**PROBLEM REQUIREMENTS:**
For this exercise, reproduce the entries below exactly, but only from the line containing "(** ** Ownership *)" through the line containing "Definition well_owned (w", both included.

Start of Block

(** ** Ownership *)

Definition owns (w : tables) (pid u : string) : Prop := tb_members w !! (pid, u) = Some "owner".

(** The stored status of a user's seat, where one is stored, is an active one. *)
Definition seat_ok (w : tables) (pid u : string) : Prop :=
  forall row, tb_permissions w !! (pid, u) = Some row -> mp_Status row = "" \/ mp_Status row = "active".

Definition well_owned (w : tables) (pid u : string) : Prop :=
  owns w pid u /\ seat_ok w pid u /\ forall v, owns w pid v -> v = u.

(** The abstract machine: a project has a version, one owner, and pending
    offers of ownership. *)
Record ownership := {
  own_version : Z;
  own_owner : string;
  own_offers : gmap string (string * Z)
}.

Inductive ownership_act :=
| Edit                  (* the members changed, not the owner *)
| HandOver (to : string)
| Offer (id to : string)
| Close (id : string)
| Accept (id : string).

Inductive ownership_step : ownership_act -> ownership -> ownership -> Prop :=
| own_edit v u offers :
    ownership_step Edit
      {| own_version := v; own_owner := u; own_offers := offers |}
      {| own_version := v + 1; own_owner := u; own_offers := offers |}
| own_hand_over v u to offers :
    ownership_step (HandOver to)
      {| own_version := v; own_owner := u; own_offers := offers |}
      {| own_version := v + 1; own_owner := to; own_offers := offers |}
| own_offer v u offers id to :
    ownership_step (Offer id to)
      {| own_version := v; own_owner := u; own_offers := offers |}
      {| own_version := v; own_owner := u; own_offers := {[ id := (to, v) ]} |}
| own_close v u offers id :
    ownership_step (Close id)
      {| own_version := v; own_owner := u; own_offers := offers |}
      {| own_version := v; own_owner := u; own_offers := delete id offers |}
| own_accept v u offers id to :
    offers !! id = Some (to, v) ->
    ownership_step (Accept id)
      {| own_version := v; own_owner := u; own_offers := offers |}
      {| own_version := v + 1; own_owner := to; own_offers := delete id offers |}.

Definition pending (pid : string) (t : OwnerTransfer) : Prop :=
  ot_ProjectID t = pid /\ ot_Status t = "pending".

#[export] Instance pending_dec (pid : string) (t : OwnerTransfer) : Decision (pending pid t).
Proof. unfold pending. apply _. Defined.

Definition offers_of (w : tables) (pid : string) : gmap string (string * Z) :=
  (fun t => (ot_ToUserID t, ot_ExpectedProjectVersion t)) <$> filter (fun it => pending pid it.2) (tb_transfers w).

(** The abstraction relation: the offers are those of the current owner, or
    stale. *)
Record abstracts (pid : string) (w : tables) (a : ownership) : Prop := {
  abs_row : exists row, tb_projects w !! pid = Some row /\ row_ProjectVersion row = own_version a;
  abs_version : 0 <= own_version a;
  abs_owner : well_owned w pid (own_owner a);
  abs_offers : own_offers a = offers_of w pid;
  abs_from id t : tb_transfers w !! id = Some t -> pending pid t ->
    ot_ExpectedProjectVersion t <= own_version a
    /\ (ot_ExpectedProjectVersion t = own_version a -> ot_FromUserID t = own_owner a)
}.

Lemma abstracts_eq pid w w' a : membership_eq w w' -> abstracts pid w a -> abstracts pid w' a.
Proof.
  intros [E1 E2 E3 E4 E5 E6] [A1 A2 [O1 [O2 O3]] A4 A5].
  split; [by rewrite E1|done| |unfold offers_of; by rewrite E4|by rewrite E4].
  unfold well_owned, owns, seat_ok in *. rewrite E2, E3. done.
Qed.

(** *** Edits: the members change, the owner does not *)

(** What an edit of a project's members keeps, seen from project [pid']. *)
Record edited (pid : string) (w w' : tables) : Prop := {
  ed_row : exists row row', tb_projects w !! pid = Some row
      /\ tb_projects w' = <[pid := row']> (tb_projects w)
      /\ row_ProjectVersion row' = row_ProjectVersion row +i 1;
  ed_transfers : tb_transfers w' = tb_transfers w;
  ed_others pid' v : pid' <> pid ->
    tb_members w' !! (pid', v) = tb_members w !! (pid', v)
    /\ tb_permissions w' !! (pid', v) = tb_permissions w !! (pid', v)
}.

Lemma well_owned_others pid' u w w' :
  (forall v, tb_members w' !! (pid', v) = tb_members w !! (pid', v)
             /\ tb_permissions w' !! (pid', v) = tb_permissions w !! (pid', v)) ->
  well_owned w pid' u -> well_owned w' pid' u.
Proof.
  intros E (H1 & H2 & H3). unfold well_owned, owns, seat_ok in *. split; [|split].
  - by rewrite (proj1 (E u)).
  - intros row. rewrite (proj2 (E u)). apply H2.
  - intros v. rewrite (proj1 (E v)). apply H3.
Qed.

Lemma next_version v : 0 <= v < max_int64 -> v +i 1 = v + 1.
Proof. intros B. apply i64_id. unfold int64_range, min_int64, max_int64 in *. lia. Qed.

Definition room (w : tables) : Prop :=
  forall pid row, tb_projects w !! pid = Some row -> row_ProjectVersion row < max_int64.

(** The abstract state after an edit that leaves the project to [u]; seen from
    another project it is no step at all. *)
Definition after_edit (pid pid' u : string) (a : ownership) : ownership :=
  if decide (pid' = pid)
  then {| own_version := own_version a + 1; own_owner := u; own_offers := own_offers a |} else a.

End of Block
Start of Block

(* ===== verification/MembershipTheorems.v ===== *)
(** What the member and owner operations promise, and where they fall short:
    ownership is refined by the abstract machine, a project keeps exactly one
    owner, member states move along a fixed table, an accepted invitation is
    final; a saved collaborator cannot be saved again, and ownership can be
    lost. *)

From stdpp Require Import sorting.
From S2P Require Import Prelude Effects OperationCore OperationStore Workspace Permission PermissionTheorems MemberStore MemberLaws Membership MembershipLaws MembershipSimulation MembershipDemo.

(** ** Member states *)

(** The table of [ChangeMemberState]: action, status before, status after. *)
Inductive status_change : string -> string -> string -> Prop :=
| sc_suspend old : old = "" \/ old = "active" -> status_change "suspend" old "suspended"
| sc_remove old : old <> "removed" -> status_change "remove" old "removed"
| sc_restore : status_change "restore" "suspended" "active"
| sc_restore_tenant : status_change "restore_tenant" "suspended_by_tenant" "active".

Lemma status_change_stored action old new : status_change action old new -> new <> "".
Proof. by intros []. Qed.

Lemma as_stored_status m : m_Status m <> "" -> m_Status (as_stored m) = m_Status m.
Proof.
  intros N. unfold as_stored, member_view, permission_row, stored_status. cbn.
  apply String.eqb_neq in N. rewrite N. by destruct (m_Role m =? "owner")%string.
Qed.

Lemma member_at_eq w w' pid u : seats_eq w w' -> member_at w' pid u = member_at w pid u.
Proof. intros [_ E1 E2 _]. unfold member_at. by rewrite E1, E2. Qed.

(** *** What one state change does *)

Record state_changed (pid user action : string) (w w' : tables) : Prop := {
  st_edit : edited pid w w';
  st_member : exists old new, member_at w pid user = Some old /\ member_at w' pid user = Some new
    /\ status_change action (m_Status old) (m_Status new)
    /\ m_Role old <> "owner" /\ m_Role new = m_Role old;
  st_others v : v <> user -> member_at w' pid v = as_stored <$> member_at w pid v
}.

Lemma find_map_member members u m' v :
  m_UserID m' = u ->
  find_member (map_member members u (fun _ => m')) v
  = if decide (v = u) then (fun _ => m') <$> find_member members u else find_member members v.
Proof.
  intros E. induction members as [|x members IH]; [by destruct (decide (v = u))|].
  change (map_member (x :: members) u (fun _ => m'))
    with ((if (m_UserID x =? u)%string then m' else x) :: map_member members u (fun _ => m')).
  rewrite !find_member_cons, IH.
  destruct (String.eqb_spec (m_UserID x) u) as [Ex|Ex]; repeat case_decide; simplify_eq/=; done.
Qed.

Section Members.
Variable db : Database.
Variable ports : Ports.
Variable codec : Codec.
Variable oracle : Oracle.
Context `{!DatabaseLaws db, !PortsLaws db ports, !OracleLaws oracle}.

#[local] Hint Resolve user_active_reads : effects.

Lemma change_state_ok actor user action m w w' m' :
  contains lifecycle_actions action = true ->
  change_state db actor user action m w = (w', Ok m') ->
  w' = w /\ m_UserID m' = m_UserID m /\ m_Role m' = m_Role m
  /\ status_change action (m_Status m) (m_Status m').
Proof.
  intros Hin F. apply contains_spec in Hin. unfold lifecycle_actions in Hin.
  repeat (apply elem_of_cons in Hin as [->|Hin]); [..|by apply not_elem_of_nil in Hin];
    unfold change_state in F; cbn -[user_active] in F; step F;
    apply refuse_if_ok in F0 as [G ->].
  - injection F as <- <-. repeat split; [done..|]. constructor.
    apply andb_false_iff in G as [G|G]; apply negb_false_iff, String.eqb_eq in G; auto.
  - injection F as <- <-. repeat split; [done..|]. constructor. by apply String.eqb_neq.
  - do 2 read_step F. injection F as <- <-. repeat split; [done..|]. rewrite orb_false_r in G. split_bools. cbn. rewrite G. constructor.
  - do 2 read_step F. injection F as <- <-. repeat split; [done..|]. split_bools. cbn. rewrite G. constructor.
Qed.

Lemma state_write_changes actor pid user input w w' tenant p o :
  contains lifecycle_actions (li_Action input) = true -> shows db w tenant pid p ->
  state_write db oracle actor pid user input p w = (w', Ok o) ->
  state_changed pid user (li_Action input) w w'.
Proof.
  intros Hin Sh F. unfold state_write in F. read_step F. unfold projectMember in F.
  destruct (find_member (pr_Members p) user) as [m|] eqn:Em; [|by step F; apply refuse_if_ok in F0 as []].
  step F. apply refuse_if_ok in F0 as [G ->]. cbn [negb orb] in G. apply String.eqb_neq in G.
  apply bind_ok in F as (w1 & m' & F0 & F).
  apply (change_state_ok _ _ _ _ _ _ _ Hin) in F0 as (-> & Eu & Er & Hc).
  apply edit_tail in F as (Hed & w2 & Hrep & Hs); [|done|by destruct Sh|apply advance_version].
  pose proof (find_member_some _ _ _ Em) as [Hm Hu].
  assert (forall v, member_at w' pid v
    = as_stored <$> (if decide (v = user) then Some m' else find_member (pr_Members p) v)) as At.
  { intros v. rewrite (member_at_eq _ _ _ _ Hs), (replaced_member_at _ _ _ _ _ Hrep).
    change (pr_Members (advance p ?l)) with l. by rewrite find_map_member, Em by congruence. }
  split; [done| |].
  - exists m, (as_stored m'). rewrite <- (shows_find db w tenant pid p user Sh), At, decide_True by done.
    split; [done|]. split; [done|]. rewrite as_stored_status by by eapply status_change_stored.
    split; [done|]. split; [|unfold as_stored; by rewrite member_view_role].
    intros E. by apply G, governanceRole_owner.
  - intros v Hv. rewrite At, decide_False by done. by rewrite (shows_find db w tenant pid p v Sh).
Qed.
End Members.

End of Block
Start of Block

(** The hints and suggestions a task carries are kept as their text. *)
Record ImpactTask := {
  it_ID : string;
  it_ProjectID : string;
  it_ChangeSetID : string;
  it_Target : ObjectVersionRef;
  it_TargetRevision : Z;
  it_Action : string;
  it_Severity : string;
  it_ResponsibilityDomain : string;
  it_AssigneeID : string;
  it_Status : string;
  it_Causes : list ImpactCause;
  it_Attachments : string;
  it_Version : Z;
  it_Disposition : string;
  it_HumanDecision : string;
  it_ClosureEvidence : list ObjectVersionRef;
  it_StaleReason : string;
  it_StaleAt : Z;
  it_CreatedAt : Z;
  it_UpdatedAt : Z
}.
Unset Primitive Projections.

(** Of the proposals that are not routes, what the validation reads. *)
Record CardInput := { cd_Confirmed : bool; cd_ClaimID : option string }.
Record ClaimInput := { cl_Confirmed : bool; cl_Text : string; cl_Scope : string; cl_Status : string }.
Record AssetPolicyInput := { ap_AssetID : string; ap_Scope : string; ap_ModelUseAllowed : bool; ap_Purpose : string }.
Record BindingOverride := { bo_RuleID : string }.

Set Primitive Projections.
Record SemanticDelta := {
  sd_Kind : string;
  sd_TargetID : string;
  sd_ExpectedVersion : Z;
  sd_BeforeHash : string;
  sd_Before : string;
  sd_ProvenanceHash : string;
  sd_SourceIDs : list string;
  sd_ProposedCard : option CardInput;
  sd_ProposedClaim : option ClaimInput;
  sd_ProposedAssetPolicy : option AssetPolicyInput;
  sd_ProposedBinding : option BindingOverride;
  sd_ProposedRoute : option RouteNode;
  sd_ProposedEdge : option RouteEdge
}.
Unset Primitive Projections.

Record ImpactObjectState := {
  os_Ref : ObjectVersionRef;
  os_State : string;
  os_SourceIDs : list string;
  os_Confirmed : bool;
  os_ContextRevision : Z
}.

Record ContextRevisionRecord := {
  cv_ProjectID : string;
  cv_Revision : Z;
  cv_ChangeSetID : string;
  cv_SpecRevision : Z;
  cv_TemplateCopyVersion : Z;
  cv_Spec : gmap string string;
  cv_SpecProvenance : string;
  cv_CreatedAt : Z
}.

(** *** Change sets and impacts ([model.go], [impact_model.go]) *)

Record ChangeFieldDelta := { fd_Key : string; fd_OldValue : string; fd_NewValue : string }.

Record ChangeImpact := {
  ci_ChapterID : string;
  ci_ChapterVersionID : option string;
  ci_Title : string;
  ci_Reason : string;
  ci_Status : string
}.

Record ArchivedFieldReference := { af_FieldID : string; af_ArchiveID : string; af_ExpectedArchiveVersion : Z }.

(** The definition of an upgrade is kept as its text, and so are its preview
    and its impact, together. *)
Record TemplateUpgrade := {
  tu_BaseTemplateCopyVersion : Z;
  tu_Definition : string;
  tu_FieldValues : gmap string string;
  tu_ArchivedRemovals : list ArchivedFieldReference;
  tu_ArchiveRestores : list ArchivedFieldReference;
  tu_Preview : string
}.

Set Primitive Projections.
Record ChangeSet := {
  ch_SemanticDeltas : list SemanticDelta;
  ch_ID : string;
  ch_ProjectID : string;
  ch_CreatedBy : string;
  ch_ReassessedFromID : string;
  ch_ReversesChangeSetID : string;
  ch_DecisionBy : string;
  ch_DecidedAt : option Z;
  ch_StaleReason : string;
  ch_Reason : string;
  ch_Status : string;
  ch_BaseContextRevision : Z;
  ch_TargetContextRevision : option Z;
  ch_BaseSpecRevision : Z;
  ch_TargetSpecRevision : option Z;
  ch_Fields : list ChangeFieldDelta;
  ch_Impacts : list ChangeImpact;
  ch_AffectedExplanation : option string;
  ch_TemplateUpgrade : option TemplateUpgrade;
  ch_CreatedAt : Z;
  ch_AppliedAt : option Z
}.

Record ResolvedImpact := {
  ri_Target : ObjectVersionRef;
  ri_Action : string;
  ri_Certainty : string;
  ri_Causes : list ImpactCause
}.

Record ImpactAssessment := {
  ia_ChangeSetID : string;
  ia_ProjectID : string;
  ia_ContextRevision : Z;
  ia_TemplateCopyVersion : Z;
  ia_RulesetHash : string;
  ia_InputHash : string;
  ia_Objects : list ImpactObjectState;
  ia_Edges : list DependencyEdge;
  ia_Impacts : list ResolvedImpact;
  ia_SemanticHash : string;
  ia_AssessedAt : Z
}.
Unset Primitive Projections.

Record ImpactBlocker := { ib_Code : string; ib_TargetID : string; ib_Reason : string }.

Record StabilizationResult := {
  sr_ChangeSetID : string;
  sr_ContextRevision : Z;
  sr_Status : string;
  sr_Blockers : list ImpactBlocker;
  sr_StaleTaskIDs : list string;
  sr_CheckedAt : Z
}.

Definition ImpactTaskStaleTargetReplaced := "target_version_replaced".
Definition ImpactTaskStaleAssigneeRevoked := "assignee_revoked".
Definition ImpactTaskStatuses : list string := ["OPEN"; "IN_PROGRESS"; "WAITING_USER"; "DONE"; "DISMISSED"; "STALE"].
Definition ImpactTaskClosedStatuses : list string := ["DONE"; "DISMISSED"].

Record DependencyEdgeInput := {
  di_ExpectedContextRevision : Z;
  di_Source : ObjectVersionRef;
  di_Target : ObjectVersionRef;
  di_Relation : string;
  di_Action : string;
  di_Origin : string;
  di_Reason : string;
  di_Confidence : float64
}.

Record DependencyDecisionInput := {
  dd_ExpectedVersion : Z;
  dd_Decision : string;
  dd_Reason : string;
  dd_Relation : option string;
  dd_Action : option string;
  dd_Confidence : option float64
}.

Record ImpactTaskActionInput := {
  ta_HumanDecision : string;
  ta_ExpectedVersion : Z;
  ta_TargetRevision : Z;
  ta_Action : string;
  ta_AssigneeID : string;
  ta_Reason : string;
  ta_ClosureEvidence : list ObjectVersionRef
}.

End of Block

**RESPONSE:**
(** ** Ownership *)

Definition owns (w : tables) (pid u : string) : Prop := tb_members w !! (pid, u) = Some "owner".

(** The stored status of a user's seat, where one is stored, is an active one. *)
Definition seat_ok (w : tables) (pid u : string) : Prop :=
  forall row, tb_permissions w !! (pid, u) = Some row -> mp_Status row = "" \/ mp_Status row = "active".

Definition well_owned (w : tables) (pid u : string) : Prop :=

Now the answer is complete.